Towards a Quantitative Assessment of the Impact of Transient Mantle Rheology on Future Antarctic Ice-Sheet Stability

Mass transfer between the cryosphere and oceans leads to sea-surface height and topography changes whose timescales, amplitudes, and spatial patterns are controlled by mantle viscoelasticity. This ‘glacial isostatic adjustment’ (GIA) can slow or halt retreat of unstable marine-based ice sheets since ice loss induces gravitational sea-surface lowering and bedrock rebound, reducing water depths around ice-sheet margins and lowering their exposure to melting by warm ocean currents. Despite widespread recognition of this solid Earth–ice-sheet feedback, it has often been assumed that Earth’s mantle is too viscous for GIA to have a measurable impact on ice-sheet dynamics over the next few centuries, with many ice-sheet models used in state-of-the-art intercomparison projects assuming either a rigid bed or millennial viscoelastic bedrock deformation timescales. However, GPS bedrock displacement timeseries suggest very low mantle viscosities exist beneath vulnerable regions of the West Antarctic Ice Sheet (~10¹⁷–10¹⁹ Pa s), implying that bedrock elevations are responding to modern melting on annual-to-decadal timescales, i.e., fast enough to have significant impact on ice-sheet stability over the coming centuries. Interestingly, GPS-inferred viscosities obtained in the same regions, but from bedrock responses to longer-timescale (10² –10⁵-yr) deglacial signals, are at ~10–100 times larger. This result suggests the low effective viscosities obtained for modern signals reflect the operation of transient deformation mechanisms.
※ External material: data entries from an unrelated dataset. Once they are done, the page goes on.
Module Env.
(** What the collaborators answer in one run.  [fault t c] is the exception
    call [c] raises when it is made after the calls [t], if any;
    [lock_acquire] is the result of [lock.acquire()]; the other fields are
    the values returned by the file system, the ORM, the catalog helpers
    and the model methods this module calls but does not define. *)
Record t : Type := mk {
  settings : Settings;
  ogc_server_settings : OgcServerSettings;
  fault : list call -> call -> option exn;
  lock_acquire : list call -> string -> bool;
  path_exists : string -> bool;
  path_access : string -> bool;
  path_isfile : string -> bool;
  path_join : string -> string -> string;
  file_content : string -> string;
  get_base_file : Layer.t -> option string;
  geoserver_upload : Layer.t -> string -> option Values.t * option GsResource.t;
  fetch_gs_resource :
    nat -> Layer.t -> option Values.t -> nat -> option Values.t * option GsResource.t;
  get_resource : string -> option string -> option string -> option GsResource.t;
  link_set_metadata : Layer.t -> list (string * string * string);
  profile_absolute_url : string -> string;
  is_monochromatic_image : string -> bool;
  static : string -> string;
  set_bbox_polygon : Layer.t -> list string -> option string -> Layer.t;
  handle_moderated_uploads : Layer.t -> Layer.t;
  set_layer_style : Layer.t -> string -> string -> Catalog.t -> Catalog.t;
  get_sld_for : Layer.t -> Catalog.t -> Catalog.t
}.
End Env.

(** ** Control flow *)

(** What a task function returns: [None] or the instance. *)
Inductive retval : Type :=
| RNone
| RInstance (l : Layer.t).

(** How a block of statements ends: it falls through with a value, executes
    [return], or raises. *)
Inductive outcome (A : Type) : Type :=
| Normal (a : A)
| Returned (v : retval)
| Raised (e : exn).
Arguments Normal {A} a.
Arguments Returned {A} v.
Arguments Raised {A} e.

Definition M (A : Type) : Type := World.t -> outcome A * World.t.

Definition ret {A : Type} (a : A) : M A := fun w => (Normal a, w).

Definition bind {A B : Type} (m : M A) (k : A -> M B) : M B :=
  fun w =>
    match m w with
    | (Normal a, w') => k a w'
    | (Returned v, w') => (Returned v, w')
    | (Raised e, w') => (Raised e, w')
    end.

Declare Scope py_scope.
Delimit Scope py_scope with py.
Notation "x ← y ; z" := (bind y (fun x => z))
  (at level 20, y at level 100, z at level 200, only parsing) : py_scope.
Notation "' x ← y ; z" := (bind y (fun x => z))
  (at level 20, x pattern, y at level 100, z at level 200, only parsing) : py_scope.
Notation "x ;; z" := (bind x (fun _ => z))
  (at level 100, z at level 200, only parsing, right associativity) : py_scope.
Local Open Scope py_scope.

(** [return v] *)
Definition return_ {A : Type} (v : retval) : M A := fun w => (Returned v, w).

(** [raise e] *)
Definition raise {A : Type} (e : exn) : M A := fun w => (Raised e, w).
If confirmed, this transience would have major ramifications for our understanding of future Antarctic ice-sheet stability, since it would introduce a negative feedback whereby mantle viscosities and bedrock uplift rates scale with ice mass loss rates, limiting the speed of subsequent grounding line retreat.

 

Here, we first test whether observed loading-timescale-dependence of GPS-inferred mantle viscosities can be explained using experimentally constrained parameterisations of transient rock deformation across seismic to convective timescales. This analysis is carried out by calibrating these thermomechanical parameterisations for individual seismic tomographic models using both geophysical and experimental observations. Importantly, by adopting a probabilistic inverse method we evaluate parametric uncertainties and propagate them into our estimates of timescale-dependent 3D mantle viscosity. We find that transient and steady-state viscosities predicted by our optimal parameterisations can simultaneously explain the short- and long-timescale GPS signals recorded across the Antarctic Peninsula. Next, we integrate this thermomechanical structure into 1D transient and Maxwell viscoelastic Earth models to quantify the impact of this more complex rheology on rates of Antarctic bedrock uplift and relative sea-level change on deglaciation timescales ranging from years to millenia. Our results show that transient mechanisms have measurable impacts on all submillenial deglaciation timescales but are particularly pronounced over decadal-to-centennial intervals, producing up to ~50% more bedrock uplift and up to ~70% higher maximum uplift rates than steady-state counterparts. We conclude by presenting a thermomechanically self-consistent framework for integrating our calibrated ‘full-spectrum’ rheological parameterisations into coupled GIA–ice-sheet simulations that account for observed transient and 3D viscosity variations. We will present early results from these simulations that will ultimately enable the potential stabilising impact of transient rheology on Antarctic ice-sheet evolution to be quantified under different climatic forcing scenarios, improving projections of future barystatic sea-level change.